*Data for this exercise*.
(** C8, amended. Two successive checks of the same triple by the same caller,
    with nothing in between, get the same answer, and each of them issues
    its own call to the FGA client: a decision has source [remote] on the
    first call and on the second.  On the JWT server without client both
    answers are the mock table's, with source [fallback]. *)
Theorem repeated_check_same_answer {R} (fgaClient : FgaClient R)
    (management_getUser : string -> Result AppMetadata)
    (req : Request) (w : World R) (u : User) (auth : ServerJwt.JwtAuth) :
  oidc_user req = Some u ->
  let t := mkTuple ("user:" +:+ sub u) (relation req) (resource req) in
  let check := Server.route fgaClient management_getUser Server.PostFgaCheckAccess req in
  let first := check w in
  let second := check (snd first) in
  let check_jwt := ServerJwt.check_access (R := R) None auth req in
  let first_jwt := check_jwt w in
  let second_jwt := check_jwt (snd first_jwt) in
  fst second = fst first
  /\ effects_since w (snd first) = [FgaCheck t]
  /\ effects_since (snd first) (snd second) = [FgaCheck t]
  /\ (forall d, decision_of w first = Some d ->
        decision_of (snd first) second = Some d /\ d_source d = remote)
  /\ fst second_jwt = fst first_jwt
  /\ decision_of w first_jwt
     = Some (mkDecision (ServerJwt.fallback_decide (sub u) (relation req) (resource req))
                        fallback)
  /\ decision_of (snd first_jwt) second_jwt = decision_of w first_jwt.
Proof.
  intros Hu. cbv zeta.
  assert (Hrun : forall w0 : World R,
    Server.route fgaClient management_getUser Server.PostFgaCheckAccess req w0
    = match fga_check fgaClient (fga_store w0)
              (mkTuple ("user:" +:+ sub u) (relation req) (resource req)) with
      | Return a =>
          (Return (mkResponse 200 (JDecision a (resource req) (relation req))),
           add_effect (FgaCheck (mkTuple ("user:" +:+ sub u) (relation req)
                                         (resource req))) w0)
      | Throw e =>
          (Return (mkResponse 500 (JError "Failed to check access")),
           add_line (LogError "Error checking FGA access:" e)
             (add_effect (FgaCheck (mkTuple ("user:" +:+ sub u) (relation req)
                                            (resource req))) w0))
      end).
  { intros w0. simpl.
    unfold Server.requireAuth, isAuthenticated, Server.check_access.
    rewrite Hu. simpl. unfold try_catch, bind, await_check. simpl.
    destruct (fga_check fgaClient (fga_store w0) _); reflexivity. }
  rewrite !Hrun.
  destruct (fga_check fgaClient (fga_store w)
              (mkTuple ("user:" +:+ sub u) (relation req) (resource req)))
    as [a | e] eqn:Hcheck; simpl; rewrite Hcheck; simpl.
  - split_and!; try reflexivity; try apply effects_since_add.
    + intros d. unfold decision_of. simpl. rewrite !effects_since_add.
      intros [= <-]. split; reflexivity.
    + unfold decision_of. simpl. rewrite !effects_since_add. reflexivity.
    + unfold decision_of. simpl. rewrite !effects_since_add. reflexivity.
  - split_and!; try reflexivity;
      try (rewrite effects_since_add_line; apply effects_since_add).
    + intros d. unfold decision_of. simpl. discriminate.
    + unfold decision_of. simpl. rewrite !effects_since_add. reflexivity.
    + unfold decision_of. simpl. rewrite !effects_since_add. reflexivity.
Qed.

*What you have to do*. Read the entries and show each line that mentions "World".

*Response area*.
    (req : Request) (w : World R) (u : User) (auth : ServerJwt.JwtAuth) :
  assert (Hrun : forall w0 : World R,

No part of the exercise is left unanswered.